EXERCISE DIRECTIONS | Nothing but the lines from the start of the records through the line that contains "run calls (conn s) = Some trace /\" is to be copied, and each is to be copied exactly.

(Stored data)
..............................

(** ** One line per call *)

Lemma handler_report_line (s : ConcreteState) (a : Action) :
  exists body,
    handler_report s a = body ++ nl /\
    (s <> Established -> line_feeds body = 0) /\
    (s = Established -> line_feeds body = line_feeds (payload a)).
Proof.
  destruct s; destruct a as [| | data | data];
    try (eexists; split; [reflexivity |];
         split; [reflexivity | discriminate]).
  - exists "Already in Established state.".
    split; [reflexivity |]. split; [intros H; now elim H | reflexivity].
  - exists "Transitioning from Established to Closed state.".
    split; [reflexivity |]. split; [intros H; now elim H | reflexivity].
  - exists ("Sending data: " ++ data).
    split; [reflexivity |]. split; [intros H; now elim H | reflexivity].
  - exists ("Receiving data: " ++ data).
    split; [reflexivity |]. split; [intros H; now elim H | reflexivity].
Qed.

Lemma handler_report_line_feeds (s : ConcreteState) (a : Action) :
  line_feeds (payload a) = 0 -> line_feeds (handler_report s a) = 1.
Proof.
  intros Hp. destruct (handler_report_line s a) as [body [-> [Hn He]]].
  rewrite line_feeds_app. cbn.
  destruct s; try (rewrite Hn by discriminate; reflexivity).
  rewrite He by reflexivity. rewrite Hp. reflexivity.
Qed.

(** X3: every action call prints one line: its report is some text followed
    by a single line feed. Outside the Established state that text has no
    line feed of its own; in the Established state it has exactly the line
    feeds of the payload it echoes. *)
Theorem report_is_one_line (s : ConcreteState) (a : Action) :
  exists report body,
    exec a (conn s) = Some (conn s, report) /\
    report = body ++ nl /\
    (s <> Established -> line_feeds body = 0) /\
    (s = Established -> line_feeds body = line_feeds (payload a)).
Proof.
  destruct (handler_report_line s a) as [body H].
  exists (handler_report s a), body. split; [apply exec_conn | exact H].
Qed.

(** X4: when no payload contains a line feed, a sequence of calls from any
    of the three states prints exactly as many lines as it has calls. *)
Theorem run_prints_one_line_per_call
    (s : ConcreteState) (calls : list Action) :
  Forall (fun a => line_feeds (payload a) = 0) calls ->
  exists trace,
    run calls (conn s) = Some trace /\
    line_feeds (printed trace) = length calls.
Proof.
  intros Hfree. eexists. split; [apply run_conn |].
  induction Hfree as [| a rest Ha _ IH]; [reflexivity |].
  cbn [map printed fold_right snd length].
  rewrite line_feeds_app, (handler_report_line_feeds s a Ha).
  cbn [Nat.add]. f_equal. exact IH.
Qed.

Lemma run_prints_one_line_per_call_witness :
  Forall (fun a => line_feeds (payload a) = 0)
         [Send "Hello"; Receive "Hi"; Close] /\
  exists trace,
    run [Send "Hello"; Receive "Hi"; Close] (conn Established) = Some trace /\
    line_feeds (printed trace) = 3.
Proof.
  assert (Forall (fun a => line_feeds (payload a) = 0)
                 [Send "Hello"; Receive "Hi"; Close]) as H
    by (repeat constructor).
  split; [exact H |].
  exact (run_prints_one_line_per_call Established
           [Send "Hello"; Receive "Hi"; Close] H).
Defined.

..............................

ANSWER FOR THE TASK |
(** ** One line per call *)

Lemma handler_report_line (s : ConcreteState) (a : Action) :
  exists body,
    handler_report s a = body ++ nl /\
    (s <> Established -> line_feeds body = 0) /\
    (s = Established -> line_feeds body = line_feeds (payload a)).
Proof.
  destruct s; destruct a as [| | data | data];
    try (eexists; split; [reflexivity |];
         split; [reflexivity | discriminate]).
  - exists "Already in Established state.".
    split; [reflexivity |]. split; [intros H; now elim H | reflexivity].
  - exists "Transitioning from Established to Closed state.".
    split; [reflexivity |]. split; [intros H; now elim H | reflexivity].
  - exists ("Sending data: " ++ data).
    split; [reflexivity |]. split; [intros H; now elim H | reflexivity].
  - exists ("Receiving data: " ++ data).
    split; [reflexivity |]. split; [intros H; now elim H | reflexivity].
Qed.

Lemma handler_report_line_feeds (s : ConcreteState) (a : Action) :
  line_feeds (payload a) = 0 -> line_feeds (handler_report s a) = 1.
Proof.
  intros Hp. destruct (handler_report_line s a) as [body [-> [Hn He]]].
  rewrite line_feeds_app. cbn.
  destruct s; try (rewrite Hn by discriminate; reflexivity).
  rewrite He by reflexivity. rewrite Hp. reflexivity.
Qed.

(** X3: every action call prints one line: its report is some text followed
    by a single line feed. Outside the Established state that text has no
    line feed of its own; in the Established state it has exactly the line
    feeds of the payload it echoes. *)
Theorem report_is_one_line (s : ConcreteState) (a : Action) :
  exists report body,
    exec a (conn s) = Some (conn s, report) /\
    report = body ++ nl /\
    (s <> Established -> line_feeds body = 0) /\
    (s = Established -> line_feeds body = line_feeds (payload a)).
Proof.
  destruct (handler_report_line s a) as [body H].
  exists (handler_report s a), body. split; [apply exec_conn | exact H].
Qed.

(** X4: when no payload contains a line feed, a sequence of calls from any
    of the three states prints exactly as many lines as it has calls. *)
Theorem run_prints_one_line_per_call
    (s : ConcreteState) (calls : list Action) :
  Forall (fun a => line_feeds (payload a) = 0) calls ->
  exists trace,
    run calls (conn s) = Some trace /\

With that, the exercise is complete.